(** C3: when the child process of a runner (the Python interpreter, the
    compiler, or the compiled binary) is still running when
    EXECUTION_TIMEOUT (10 by default) expires, the child is killed and the
    runner returns stdout = None and stderr = "Execution timed out". *)
Theorem timeout_reported (cfg : Config) (env : Env) (code : string) (w : World) :
  (forall name duration finished created removed,
      scratch_written env ".py" code w name ->
      close_error env name = None ->
      child env ["python"; name] ({[name]} ∪ fs w)
        = Runs duration finished created removed ->
      exceeds duration (EXECUTION_TIMEOUT cfg) = true ->
      exists w' deleted,
        execute_python_code cfg env code w
        = (Ok (None, Some "Execution timed out"), w')
        /\ trace w' = trace w ++
             [EvCreate name; EvWrite name code; EvClose name;
              EvSpawn ["python"; name] (EXECUTION_TIMEOUT cfg);
              EvKill ["python"; name]; EvUnlink name deleted])
  /\ (forall c_file duration finished created removed,
         scratch_written env ".c" code w c_file ->
         close_error env c_file = None ->
         child env (gcc_argv env c_file) ({[c_file]} ∪ fs w)
           = Runs duration finished created removed ->
         exceeds duration (EXECUTION_TIMEOUT cfg) = true ->
         exists w' deleted1 deleted2,
           execute_c_code cfg env code w
           = (Ok (None, Some "Execution timed out"), w')
           /\ trace w' = trace w ++
                [EvCreate c_file; EvWrite c_file code; EvClose c_file;
                 EvSpawn (gcc_argv env c_file) (EXECUTION_TIMEOUT cfg);
                 EvKill (gcc_argv env c_file);
                 EvUnlink c_file deleted1;
                 EvUnlink (exe_name env c_file) deleted2])
  /\ (forall c_file compile_time compiled created removed
             duration finished created' removed',
         scratch_written env ".c" code w c_file ->
         close_error env c_file = None ->
         child env (gcc_argv env c_file) ({[c_file]} ∪ fs w)
           = Runs compile_time (Decoded compiled) created removed ->
         exceeds compile_time (EXECUTION_TIMEOUT cfg) = false ->
         returncode compiled = 0 ->
         child env [exe_name env c_file]
               ((list_to_set created ∪ ({[c_file]} ∪ fs w)) ∖ list_to_set removed)
           = Runs duration finished created' removed' ->
         exceeds duration (EXECUTION_TIMEOUT cfg) = true ->
         exists w' deleted1 deleted2,
           execute_c_code cfg env code w
           = (Ok (None, Some "Execution timed out"), w')
           /\ trace w' = trace w ++
                [EvCreate c_file; EvWrite c_file code; EvClose c_file;
                 EvSpawn (gcc_argv env c_file) (EXECUTION_TIMEOUT cfg);
                 EvSpawn [exe_name env c_file] (EXECUTION_TIMEOUT cfg);
                 EvKill [exe_name env c_file];
                 EvUnlink c_file deleted1;
                 EvUnlink (exe_name env c_file) deleted2]).
Proof.
  split; [|split].
  - intros name d cp created removed Hw Hclose Hchild Hex.
    unfold execute_python_code, call, try_finally, try_except, python_try, bind.
    rewrite (write_scratch_run _ _ _ _ _ _ Hw), Hclose.
    unfold load at 1. simpl locals. rewrite lookup_insert_eq.
    rewrite subprocess_run_frame. simpl world.
    rewrite fs_after_scratch, Hchild. cbv zeta. rewrite Hex.
    simpl python_except. unfold ret.
    rewrite (python_finally_bound env _ name) by apply lookup_insert_eq.
    simpl world.
    match goal with |- context [unlinked env name ?w1] =>
      destruct (unlinked_trace env name w1) as [deleted Htrace] end.
    do 2 eexists. split; [reflexivity|]. rewrite Htrace. unfold after_scratch, after_child. simpl.
    rewrite <- !app_assoc. reflexivity.
  - intros c_file d cp created removed Hw Hclose Hchild Hex.
    unfold execute_c_code, call, try_finally, try_except, c_try, bind.
    rewrite (write_scratch_run _ _ _ _ _ _ Hw), Hclose.
    unfold load at 1. simpl locals. rewrite lookup_insert_eq.
    unfold assign at 1, modify. simpl locals. simpl world.
    unfold load at 1. simpl locals. rewrite lookup_insert_eq.
    fold (exe_name env c_file). fold (gcc_argv env c_file).
    rewrite subprocess_run_frame. simpl world. simpl locals.
    rewrite fs_after_scratch, Hchild. cbv zeta. rewrite Hex.
    simpl c_except. unfold ret.
    rewrite (c_finally_both env _ c_file (exe_name env c_file)) by done.
    simpl world.
    match goal with |- context [unlinked env (exe_name env c_file) (unlinked env c_file ?w1)] =>
      destruct (unlinked_trace env c_file w1) as [deleted1 Htrace1];
      destruct (unlinked_trace env (exe_name env c_file) (unlinked env c_file w1))
        as [deleted2 Htrace2] end.
    do 3 eexists. split; [reflexivity|]. rewrite Htrace2, Htrace1. unfold after_scratch, after_child. simpl.
    rewrite <- !app_assoc. reflexivity.
  - intros c_file d1 cp1 created1 removed1 d cp created removed
      Hw Hclose Hgcc Hfast Hzero Hchild Hex.
    unfold execute_c_code, call, try_finally, try_except, c_try, bind.
    rewrite (write_scratch_run _ _ _ _ _ _ Hw), Hclose.
    unfold load at 1. simpl locals. rewrite lookup_insert_eq.
    unfold assign at 1, modify. simpl locals. simpl world.
    unfold load at 1. simpl locals. rewrite lookup_insert_eq.
    fold (exe_name env c_file). fold (gcc_argv env c_file).
    rewrite subprocess_run_frame. simpl world. simpl locals.
    rewrite fs_after_scratch, Hgcc. cbv zeta. rewrite Hfast, Hzero.
    rewrite Z.eqb_refl. cbn [negb]. cbv beta iota.
    rewrite subprocess_run_frame. simpl world. simpl locals. simpl fs.
    rewrite Hchild. cbv zeta. rewrite Hex.
    simpl c_except. unfold ret.
    rewrite (c_finally_both env _ c_file (exe_name env c_file)) by done.
    simpl world.
    match goal with |- context [unlinked env (exe_name env c_file) (unlinked env c_file ?w1)] =>
      destruct (unlinked_trace env c_file w1) as [deleted1 Htrace1];
      destruct (unlinked_trace env (exe_name env c_file) (unlinked env c_file w1))
        as [deleted2 Htrace2] end.
    do 3 eexists. split; [reflexivity|]. rewrite Htrace2, Htrace1. unfold after_scratch, after_child. simpl.
    rewrite <- !app_assoc. reflexivity.
Qed.

Lemma timeout_reported_witness :
  (exists w' deleted,
      execute_python_code default_config (plain_env None "") "while True: pass" no_files
      = (Ok (None, Some "Execution timed out"), w')
      /\ trace w' = trace no_files ++
           [EvCreate "/tmp/tmpk3x9qz.py";
            EvWrite "/tmp/tmpk3x9qz.py" "while True: pass";
            EvClose "/tmp/tmpk3x9qz.py";
            EvSpawn ["python"; "/tmp/tmpk3x9qz.py"] 10;
            EvKill ["python"; "/tmp/tmpk3x9qz.py"];
            EvUnlink "/tmp/tmpk3x9qz.py" deleted])
  /\ (exists w' deleted1 deleted2,
         execute_c_code default_config hanging_gcc_env "int main(){for(;;);}" no_files
         = (Ok (None, Some "Execution timed out"), w')
         /\ trace w' = trace no_files ++
              [EvCreate "/tmp/tmpk3x9qz.c";
               EvWrite "/tmp/tmpk3x9qz.c" "int main(){for(;;);}";
               EvClose "/tmp/tmpk3x9qz.c";
               EvSpawn (gcc_argv hanging_gcc_env "/tmp/tmpk3x9qz.c") 10;
               EvKill (gcc_argv hanging_gcc_env "/tmp/tmpk3x9qz.c");
               EvUnlink "/tmp/tmpk3x9qz.c" deleted1;
               EvUnlink (exe_name hanging_gcc_env "/tmp/tmpk3x9qz.c") deleted2])
  /\ (exists w' deleted1 deleted2,
         execute_c_code default_config (plain_env None "") "int main(){for(;;);}" no_files
         = (Ok (None, Some "Execution timed out"), w')
         /\ trace w' = trace no_files ++
              [EvCreate "/tmp/tmpk3x9qz.c";
               EvWrite "/tmp/tmpk3x9qz.c" "int main(){for(;;);}";
               EvClose "/tmp/tmpk3x9qz.c";
               EvSpawn (gcc_argv (plain_env None "") "/tmp/tmpk3x9qz.c") 10;
               EvSpawn [exe_name (plain_env None "") "/tmp/tmpk3x9qz.c"] 10;
               EvKill [exe_name (plain_env None "") "/tmp/tmpk3x9qz.c"];
               EvUnlink "/tmp/tmpk3x9qz.c" deleted1;
               EvUnlink (exe_name (plain_env None "") "/tmp/tmpk3x9qz.c") deleted2]).
Proof.
  split; [|split].
  - apply (proj1 (timeout_reported default_config (plain_env None "")
                    "while True: pass" no_files)
             "/tmp/tmpk3x9qz.py" None (prints 0 "" "") [] []);
      [split; reflexivity | reflexivity..].
  - apply (proj1 (proj2 (timeout_reported default_config hanging_gcc_env
                           "int main(){for(;;);}" no_files))
             "/tmp/tmpk3x9qz.c" None (prints 0 "" "") [] []);
      [split; reflexivity | reflexivity..].
  - apply (proj2 (proj2 (timeout_reported default_config (plain_env None "")
                           "int main(){for(;;);}" no_files))
             "/tmp/tmpk3x9qz.c" (Some 1) (exited 0 "" "") ["/tmp/tmpk3x9qz"] []
             None (prints 0 "" "") [] []);
      [split; reflexivity | reflexivity..].
Defined.



(** ** The JSON endpoint *)

(** C8 (amended): in every answer of the JSON endpoint that has a
    [success] field, the body is [{output, error, success}] with status
    200 and [success] is true exactly when [error] is absent (null);
    an [error] that is a string, empty or not, comes with
    [success] = false. *)
Theorem success_iff_error_absent (cfg : Config) (env : Env)
    (req : json_request) (w w' : World) body status (success : bool) :
  api_execute cfg env req w = (Ok (Jsonify body status), w') ->
  ("success", JBool success) ∈ body ->
  exists output error,
    body = [("output", jopt output); ("error", jopt error);
            ("success", JBool success)]
    /\ status = 200
    /\ (success = true <-> error = None).
Proof.
  assert (Hfinish : forall (output error : option string) (w1 : World),
             (Ok (Jsonify [("output", jopt output); ("error", jopt error);
                           ("success", JBool (bool_decide (error = None)))] 200),
              w1) = (Ok (Jsonify body status), w') ->
             ("success", JBool success) ∈ body ->
             exists output error,
               body = [("output", jopt output); ("error", jopt error);
                       ("success", JBool success)]
               /\ status = 200 /\ (success = true <-> error = None)).
  { intros output error w1 [= <- <- <-] Hin.
    apply list_elem_of_In in Hin. simpl in Hin.
    destruct Hin as [[=]|[[=]|[[= <-]|[]]]].
    exists output, error. split; [reflexivity|]. split; [reflexivity|].
    apply bool_decide_eq_true. }
  assert (Hnone : forall (key : string) (v : jvalue) (code1 : Z) (w1 : World),
             key <> "success" ->
             (Ok (Jsonify [(key, v)] code1), w1) = (Ok (Jsonify body status), w') ->
             ("success", JBool success) ∈ body -> False).
  { intros key v code1 w1 Hkey [= <- <- <-] Hin.
    apply list_elem_of_In in Hin. simpl in Hin.
    destruct Hin as [[= Hk _]|[]]. congruence. }
  unfold api_execute, try_except, bind, get_json, data_get, decoded_truth,
    logger_error, os_do, modify, ret, raise.
  destruct req as [e| |data|v]; simpl.
  - intros H Hin. now apply Hnone in H.
  - intros H Hin. now apply Hnone in H.
  - destruct (bool_decide (data = ∅)); simpl.
    { intros H Hin. now apply Hnone in H. }
    destruct (default (VStr "") (data !! "code")) as [code|type_name [|] text].
    2,3: intros H Hin; now apply Hnone in H.
    destruct (validate_code cfg _ _) as [[|] error_msg].
    2:{ intros H Hin. now apply Hnone in H. }
    destruct (value_is _ "python").
    { destruct (execute_python_code cfg env _ w) as [[[output error]|e] w1].
      - apply Hfinish.
      - intros H Hin. now apply Hnone in H. }
    destruct (value_is _ "c").
    { destruct (execute_c_code cfg env _ w) as [[[output error]|e] w1].
      - apply Hfinish.
      - intros H Hin. now apply Hnone in H. }
    destruct (value_is _ "html");
      intros H Hin; now apply Hnone in H.
  - destruct (truth_of v); simpl; intros H Hin; now apply Hnone in H.
Qed.

Lemma success_iff_error_absent_witness :
  exists output error,
    [("output", JStr "Hi"); ("error", JNull); ("success", JBool true)]
    = [("output", jopt output); ("error", jopt error); ("success", JBool true)]
    /\ 200 = 200
    /\ (true = true <-> error = None).
Proof.
  apply (success_iff_error_absent default_config (plain_env (Some 1) "Hi")
           (json_body "print('Hi')" "python") no_files
           {| fs := ∅; trace :=
                [EvCreate "/tmp/tmpk3x9qz.py";
                 EvWrite "/tmp/tmpk3x9qz.py" "print('Hi')";
                 EvClose "/tmp/tmpk3x9qz.py";
                 EvSpawn ["python"; "/tmp/tmpk3x9qz.py"] 10;
                 EvUnlink "/tmp/tmpk3x9qz.py" true] |}).
  - vm_compute. reflexivity.
  - apply list_elem_of_In. simpl. tauto.
Defined.

(** C8 as stated fails: when the compiler exits with a non-zero status
    and prints nothing, the [error] field is the empty string and
    [success] is false. *)
Lemma success_iff_error_absent_counterexample :
  (api_execute default_config killed_gcc_env (json_body "int main(){}" "c")
               no_files).1
  = Ok (Jsonify [("output", JNull); ("error", JStr ""); ("success", JBool false)]
                200).
Proof. vm_compute. reflexivity. Qed.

About this task >> All lines of the entries above where "finished" turns up should be reported.

Answer below >>
  (forall name duration finished created removed,
        = Runs duration finished created removed ->
  /\ (forall c_file duration finished created removed,
           = Runs duration finished created removed ->
             duration finished created' removed',
           = Runs duration finished created' removed' ->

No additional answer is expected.